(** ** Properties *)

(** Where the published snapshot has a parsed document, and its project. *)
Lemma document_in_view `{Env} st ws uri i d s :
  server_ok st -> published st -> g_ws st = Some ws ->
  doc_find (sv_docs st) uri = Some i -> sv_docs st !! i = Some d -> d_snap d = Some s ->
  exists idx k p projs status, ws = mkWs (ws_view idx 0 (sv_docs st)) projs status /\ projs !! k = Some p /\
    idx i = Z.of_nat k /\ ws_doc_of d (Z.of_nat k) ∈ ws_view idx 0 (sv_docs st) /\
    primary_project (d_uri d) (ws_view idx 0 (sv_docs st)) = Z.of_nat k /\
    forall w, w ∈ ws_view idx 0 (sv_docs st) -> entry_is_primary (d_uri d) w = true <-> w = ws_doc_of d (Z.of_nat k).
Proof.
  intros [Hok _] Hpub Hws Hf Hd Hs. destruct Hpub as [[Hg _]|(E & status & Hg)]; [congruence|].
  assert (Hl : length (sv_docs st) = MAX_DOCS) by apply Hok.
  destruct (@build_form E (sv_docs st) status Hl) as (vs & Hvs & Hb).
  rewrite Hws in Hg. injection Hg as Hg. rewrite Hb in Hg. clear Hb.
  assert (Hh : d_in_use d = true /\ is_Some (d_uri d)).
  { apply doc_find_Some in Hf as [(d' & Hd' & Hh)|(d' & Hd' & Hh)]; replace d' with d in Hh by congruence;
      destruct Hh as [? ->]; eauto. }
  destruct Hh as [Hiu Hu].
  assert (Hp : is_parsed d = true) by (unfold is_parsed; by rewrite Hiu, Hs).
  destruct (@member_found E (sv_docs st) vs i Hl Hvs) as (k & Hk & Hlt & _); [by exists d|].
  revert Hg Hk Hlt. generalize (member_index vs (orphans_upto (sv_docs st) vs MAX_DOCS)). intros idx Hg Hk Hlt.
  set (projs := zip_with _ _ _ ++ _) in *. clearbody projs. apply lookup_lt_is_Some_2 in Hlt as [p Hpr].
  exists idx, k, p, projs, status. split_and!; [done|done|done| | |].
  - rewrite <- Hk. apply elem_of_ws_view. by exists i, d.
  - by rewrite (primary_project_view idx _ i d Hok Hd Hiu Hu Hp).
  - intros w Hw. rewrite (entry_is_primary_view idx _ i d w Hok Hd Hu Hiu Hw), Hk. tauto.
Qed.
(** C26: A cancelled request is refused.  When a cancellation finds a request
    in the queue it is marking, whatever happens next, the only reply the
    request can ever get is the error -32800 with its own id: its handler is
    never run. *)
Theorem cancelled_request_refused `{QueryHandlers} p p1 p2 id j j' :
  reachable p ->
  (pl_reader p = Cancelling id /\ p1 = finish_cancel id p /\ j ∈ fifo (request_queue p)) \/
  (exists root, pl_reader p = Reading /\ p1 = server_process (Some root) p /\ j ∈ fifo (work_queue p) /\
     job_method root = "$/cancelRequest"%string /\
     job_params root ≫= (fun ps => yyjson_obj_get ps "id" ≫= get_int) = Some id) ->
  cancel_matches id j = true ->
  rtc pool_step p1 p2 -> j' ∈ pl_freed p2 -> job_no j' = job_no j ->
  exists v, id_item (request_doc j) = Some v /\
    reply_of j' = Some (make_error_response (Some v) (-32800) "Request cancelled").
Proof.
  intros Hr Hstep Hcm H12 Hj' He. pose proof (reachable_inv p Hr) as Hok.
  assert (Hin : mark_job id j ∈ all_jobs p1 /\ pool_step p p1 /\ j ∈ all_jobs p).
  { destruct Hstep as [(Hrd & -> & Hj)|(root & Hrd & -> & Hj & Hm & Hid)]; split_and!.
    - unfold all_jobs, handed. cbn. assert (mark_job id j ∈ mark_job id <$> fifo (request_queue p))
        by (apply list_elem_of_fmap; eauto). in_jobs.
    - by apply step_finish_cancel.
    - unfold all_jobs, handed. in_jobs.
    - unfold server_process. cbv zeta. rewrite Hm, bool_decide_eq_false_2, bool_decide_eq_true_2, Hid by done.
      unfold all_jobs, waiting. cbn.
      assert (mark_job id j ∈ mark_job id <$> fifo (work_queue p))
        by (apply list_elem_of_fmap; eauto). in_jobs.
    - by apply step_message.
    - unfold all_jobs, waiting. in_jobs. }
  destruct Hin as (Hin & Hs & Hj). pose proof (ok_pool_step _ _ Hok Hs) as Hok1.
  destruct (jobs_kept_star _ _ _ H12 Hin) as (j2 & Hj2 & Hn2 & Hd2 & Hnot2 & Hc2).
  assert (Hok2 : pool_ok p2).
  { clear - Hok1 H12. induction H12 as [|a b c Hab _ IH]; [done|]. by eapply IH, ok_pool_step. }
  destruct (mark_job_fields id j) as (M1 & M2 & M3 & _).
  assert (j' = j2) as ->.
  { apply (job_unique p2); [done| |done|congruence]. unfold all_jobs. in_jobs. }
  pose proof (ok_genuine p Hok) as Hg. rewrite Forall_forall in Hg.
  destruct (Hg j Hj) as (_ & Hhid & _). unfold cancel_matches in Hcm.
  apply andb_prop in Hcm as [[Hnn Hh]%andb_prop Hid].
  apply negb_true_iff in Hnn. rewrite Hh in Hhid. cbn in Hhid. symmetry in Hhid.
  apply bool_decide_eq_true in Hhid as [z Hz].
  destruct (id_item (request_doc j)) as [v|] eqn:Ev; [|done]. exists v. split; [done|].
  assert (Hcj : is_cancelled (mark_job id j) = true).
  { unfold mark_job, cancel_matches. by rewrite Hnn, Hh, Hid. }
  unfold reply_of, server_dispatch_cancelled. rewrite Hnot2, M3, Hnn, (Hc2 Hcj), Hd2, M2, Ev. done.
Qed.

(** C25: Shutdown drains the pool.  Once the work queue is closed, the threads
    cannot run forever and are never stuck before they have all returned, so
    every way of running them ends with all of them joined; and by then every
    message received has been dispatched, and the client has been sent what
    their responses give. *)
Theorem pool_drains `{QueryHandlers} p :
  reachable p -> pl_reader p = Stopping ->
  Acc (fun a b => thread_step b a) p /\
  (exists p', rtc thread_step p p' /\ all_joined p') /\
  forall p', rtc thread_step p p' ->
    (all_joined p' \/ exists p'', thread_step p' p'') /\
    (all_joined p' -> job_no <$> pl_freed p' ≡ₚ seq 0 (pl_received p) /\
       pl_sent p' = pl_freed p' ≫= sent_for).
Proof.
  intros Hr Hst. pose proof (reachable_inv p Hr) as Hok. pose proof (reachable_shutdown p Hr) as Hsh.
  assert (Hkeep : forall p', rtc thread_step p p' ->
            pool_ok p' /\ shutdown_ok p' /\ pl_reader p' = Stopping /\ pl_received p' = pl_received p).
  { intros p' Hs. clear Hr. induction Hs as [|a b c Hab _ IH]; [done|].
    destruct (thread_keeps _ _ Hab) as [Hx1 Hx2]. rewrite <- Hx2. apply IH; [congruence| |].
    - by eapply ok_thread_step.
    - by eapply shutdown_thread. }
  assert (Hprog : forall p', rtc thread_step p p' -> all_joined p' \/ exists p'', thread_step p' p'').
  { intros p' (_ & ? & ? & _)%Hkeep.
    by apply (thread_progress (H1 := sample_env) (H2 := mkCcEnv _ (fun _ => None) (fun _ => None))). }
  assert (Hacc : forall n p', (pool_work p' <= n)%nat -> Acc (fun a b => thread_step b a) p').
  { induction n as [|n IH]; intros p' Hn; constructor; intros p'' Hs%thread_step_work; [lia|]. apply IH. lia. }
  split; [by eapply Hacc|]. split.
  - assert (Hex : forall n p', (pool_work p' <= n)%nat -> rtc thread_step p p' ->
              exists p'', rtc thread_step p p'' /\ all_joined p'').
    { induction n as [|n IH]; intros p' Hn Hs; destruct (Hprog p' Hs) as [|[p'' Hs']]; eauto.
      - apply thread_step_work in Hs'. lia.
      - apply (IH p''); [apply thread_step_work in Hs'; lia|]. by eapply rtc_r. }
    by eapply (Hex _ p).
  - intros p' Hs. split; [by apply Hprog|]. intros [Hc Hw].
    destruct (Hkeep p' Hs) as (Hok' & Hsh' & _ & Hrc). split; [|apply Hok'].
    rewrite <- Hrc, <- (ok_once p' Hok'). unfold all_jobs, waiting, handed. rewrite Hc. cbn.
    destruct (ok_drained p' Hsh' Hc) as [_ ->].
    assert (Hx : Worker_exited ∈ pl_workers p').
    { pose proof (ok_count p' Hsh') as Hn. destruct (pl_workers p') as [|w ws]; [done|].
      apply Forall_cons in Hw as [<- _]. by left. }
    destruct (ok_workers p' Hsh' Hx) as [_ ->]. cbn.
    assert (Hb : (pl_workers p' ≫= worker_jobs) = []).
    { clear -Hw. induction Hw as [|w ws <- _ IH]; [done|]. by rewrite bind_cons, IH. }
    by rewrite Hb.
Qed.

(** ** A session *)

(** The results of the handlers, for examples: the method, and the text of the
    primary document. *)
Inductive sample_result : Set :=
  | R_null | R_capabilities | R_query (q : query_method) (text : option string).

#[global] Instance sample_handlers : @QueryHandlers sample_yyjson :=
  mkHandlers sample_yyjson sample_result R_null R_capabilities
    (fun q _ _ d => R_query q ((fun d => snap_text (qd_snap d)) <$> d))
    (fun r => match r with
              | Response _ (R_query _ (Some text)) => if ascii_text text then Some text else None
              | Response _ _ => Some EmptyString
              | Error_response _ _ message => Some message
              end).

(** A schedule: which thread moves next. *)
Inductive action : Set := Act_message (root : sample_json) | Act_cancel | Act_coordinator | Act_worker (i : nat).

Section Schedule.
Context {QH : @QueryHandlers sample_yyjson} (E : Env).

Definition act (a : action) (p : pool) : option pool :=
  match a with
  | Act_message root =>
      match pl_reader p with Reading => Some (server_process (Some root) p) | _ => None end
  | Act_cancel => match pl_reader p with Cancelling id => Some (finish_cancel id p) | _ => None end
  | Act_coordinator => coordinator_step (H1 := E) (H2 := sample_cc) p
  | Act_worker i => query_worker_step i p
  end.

_ _ _

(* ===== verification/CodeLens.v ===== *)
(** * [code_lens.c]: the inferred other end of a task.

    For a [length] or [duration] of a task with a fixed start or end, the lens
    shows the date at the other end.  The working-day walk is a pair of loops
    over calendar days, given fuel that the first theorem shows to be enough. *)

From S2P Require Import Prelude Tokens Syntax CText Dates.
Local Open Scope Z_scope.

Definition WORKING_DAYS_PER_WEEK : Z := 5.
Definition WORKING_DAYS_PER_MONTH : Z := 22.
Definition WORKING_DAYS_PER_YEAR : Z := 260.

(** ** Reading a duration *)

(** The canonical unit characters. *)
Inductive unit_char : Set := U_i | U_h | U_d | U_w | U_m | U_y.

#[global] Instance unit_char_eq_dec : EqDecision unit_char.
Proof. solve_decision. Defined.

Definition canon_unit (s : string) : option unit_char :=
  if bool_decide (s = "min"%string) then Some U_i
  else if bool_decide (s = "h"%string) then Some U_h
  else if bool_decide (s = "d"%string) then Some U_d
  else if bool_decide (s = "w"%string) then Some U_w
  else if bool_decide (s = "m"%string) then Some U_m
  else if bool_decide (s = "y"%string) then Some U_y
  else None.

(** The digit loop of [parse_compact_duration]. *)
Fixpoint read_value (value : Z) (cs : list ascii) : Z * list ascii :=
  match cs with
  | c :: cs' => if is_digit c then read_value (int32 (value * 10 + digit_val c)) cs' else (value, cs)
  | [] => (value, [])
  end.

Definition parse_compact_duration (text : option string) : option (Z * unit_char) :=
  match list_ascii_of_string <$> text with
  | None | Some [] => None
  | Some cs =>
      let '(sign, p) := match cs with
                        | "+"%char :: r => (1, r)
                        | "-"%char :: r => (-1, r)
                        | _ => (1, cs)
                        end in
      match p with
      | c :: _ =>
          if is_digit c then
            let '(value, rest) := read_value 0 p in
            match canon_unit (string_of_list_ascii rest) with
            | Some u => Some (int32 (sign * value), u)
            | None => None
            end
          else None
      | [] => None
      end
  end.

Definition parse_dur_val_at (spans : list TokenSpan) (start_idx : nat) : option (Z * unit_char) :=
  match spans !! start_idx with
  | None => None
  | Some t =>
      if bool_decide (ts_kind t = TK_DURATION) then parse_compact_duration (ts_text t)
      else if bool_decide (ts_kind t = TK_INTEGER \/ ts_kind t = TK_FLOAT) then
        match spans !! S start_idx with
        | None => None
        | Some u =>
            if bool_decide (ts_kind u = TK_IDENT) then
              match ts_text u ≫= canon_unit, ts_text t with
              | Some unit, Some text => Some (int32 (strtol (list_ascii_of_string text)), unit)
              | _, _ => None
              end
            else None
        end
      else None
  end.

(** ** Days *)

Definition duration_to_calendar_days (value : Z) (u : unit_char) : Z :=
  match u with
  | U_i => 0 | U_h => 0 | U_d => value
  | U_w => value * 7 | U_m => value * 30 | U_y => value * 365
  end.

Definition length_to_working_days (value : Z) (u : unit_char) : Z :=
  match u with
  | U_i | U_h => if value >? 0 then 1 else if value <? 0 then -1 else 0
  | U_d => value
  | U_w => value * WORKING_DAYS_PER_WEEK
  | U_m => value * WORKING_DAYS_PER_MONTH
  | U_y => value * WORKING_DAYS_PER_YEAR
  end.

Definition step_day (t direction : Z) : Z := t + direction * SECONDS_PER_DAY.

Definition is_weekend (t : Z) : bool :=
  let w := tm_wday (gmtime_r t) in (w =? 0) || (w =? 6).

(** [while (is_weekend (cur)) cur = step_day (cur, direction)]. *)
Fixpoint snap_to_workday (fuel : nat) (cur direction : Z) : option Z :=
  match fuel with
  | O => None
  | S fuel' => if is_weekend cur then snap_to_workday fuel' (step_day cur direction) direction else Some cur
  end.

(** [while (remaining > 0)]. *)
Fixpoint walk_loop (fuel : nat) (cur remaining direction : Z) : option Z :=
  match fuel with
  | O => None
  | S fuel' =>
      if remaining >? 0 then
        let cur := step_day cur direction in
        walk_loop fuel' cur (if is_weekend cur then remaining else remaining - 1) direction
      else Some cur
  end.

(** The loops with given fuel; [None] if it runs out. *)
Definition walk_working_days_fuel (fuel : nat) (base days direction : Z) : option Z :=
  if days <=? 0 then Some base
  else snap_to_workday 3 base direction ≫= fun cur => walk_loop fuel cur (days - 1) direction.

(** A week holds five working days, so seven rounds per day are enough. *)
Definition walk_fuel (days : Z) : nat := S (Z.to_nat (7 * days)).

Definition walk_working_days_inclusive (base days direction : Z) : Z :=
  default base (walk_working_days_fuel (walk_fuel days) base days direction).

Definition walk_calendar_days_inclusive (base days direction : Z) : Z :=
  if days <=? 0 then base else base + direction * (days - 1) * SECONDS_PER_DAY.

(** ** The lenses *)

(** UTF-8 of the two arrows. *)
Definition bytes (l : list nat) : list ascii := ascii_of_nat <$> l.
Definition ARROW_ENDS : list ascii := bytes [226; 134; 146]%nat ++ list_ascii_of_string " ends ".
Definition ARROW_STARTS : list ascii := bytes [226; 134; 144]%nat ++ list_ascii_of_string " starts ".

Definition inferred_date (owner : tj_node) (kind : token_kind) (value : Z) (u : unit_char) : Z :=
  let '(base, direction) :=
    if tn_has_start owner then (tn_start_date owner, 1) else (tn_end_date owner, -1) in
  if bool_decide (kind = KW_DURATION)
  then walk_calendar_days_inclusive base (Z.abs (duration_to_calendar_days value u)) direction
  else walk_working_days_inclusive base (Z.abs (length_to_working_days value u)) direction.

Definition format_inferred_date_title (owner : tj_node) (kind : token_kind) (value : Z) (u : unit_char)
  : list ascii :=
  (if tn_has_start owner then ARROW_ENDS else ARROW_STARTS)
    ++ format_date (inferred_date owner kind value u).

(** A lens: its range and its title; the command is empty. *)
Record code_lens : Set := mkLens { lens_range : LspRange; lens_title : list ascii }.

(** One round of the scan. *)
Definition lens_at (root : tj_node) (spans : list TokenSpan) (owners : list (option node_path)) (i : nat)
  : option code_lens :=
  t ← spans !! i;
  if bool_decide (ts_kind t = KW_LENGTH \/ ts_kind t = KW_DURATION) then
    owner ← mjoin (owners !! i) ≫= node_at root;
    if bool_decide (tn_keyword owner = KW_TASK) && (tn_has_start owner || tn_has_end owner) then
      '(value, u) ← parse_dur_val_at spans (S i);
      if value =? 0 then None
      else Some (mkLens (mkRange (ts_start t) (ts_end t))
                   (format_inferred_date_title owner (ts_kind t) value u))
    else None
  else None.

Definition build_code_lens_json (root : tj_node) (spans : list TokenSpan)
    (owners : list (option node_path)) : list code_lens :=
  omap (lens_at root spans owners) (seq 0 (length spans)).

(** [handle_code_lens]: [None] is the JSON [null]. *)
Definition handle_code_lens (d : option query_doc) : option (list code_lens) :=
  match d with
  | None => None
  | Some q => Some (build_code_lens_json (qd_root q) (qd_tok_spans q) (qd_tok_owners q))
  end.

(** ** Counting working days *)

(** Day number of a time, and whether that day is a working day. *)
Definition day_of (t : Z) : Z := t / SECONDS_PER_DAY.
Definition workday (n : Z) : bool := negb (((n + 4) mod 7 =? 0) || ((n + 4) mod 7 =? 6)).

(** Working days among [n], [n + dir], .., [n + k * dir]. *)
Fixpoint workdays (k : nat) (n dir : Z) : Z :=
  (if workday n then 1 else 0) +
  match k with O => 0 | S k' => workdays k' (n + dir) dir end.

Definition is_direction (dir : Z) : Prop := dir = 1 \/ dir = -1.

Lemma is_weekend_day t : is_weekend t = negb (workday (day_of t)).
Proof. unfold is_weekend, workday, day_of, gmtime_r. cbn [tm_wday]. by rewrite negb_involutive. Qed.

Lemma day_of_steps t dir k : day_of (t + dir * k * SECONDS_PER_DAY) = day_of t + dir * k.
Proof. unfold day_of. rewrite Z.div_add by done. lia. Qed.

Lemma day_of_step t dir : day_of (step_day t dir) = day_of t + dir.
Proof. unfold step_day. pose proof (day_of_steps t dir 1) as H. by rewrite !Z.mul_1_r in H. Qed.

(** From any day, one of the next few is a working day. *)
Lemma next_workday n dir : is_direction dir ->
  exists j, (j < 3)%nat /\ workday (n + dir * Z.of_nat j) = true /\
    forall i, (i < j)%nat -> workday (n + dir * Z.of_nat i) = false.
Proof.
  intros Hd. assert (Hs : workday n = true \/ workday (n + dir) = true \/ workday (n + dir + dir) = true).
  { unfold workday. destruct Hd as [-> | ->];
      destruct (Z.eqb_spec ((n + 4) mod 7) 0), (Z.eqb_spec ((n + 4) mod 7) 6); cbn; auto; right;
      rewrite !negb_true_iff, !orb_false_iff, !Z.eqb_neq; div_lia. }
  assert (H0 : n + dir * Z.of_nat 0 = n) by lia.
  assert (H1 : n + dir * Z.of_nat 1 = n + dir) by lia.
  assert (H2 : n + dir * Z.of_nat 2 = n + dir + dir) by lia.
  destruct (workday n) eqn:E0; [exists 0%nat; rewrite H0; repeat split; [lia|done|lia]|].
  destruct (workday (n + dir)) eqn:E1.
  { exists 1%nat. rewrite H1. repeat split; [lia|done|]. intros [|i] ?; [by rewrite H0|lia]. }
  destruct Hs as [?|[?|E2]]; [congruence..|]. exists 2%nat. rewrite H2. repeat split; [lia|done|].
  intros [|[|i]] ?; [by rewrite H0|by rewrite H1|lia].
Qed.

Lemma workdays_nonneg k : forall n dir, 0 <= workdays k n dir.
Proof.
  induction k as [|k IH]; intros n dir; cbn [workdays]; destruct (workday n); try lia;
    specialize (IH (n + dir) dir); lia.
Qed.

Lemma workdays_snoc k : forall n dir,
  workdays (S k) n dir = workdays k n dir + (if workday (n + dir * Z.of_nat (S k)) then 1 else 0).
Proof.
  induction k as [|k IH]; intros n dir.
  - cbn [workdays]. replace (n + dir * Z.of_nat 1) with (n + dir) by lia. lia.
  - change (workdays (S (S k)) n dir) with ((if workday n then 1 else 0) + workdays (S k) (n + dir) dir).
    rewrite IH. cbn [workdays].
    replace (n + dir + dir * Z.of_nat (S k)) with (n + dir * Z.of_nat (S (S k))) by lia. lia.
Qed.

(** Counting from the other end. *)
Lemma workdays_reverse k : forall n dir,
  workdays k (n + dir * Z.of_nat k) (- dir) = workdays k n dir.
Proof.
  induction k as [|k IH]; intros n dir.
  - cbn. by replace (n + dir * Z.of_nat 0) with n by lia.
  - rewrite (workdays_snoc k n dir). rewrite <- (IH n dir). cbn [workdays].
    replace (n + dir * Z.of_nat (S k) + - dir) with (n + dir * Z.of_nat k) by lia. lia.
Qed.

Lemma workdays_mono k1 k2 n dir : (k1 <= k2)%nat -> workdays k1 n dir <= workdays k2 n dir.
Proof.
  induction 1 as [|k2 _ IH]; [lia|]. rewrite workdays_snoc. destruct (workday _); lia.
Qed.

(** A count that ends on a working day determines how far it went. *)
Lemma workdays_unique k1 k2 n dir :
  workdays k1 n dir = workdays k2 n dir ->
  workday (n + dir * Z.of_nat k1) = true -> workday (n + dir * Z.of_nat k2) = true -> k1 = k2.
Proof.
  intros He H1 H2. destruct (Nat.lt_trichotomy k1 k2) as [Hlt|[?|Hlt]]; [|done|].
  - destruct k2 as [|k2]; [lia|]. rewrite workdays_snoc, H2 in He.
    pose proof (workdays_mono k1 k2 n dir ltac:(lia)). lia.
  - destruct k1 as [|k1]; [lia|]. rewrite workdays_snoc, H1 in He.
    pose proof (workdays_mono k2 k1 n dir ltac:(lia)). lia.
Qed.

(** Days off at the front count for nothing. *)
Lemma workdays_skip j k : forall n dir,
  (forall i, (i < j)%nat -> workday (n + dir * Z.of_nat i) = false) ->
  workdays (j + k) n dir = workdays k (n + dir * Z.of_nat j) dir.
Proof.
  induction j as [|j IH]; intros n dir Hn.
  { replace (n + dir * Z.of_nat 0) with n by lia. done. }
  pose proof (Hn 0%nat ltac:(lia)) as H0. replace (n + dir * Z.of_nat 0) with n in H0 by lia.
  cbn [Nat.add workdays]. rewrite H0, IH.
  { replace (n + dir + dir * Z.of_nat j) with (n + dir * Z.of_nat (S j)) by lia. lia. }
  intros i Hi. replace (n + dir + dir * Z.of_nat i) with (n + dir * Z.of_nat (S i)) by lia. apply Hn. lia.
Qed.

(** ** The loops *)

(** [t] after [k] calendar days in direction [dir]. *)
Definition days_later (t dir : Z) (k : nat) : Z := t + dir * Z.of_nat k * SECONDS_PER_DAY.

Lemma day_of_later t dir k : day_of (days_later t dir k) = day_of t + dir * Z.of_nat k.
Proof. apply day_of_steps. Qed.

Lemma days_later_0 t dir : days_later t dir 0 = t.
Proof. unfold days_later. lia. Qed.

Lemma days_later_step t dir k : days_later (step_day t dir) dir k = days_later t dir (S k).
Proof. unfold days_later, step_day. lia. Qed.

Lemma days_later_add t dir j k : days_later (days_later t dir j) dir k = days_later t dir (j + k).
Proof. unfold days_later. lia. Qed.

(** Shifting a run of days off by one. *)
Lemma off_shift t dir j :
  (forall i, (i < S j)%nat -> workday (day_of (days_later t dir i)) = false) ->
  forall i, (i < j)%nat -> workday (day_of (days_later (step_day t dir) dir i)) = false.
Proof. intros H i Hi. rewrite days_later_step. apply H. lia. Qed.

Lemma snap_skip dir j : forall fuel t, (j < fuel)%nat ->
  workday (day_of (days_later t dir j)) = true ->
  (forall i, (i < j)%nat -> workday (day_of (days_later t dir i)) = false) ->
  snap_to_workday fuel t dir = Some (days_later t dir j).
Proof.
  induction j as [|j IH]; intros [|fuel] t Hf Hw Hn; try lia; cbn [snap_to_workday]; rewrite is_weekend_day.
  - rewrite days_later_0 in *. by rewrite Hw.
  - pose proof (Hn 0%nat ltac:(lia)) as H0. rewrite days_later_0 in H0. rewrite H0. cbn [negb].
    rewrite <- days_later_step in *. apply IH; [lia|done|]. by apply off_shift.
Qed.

_ _ _

> _TASK ITEM_:
State how many lines of the entries include the word "Counting", giving that number by itself.

> _WRITTEN RESPONSE_:
2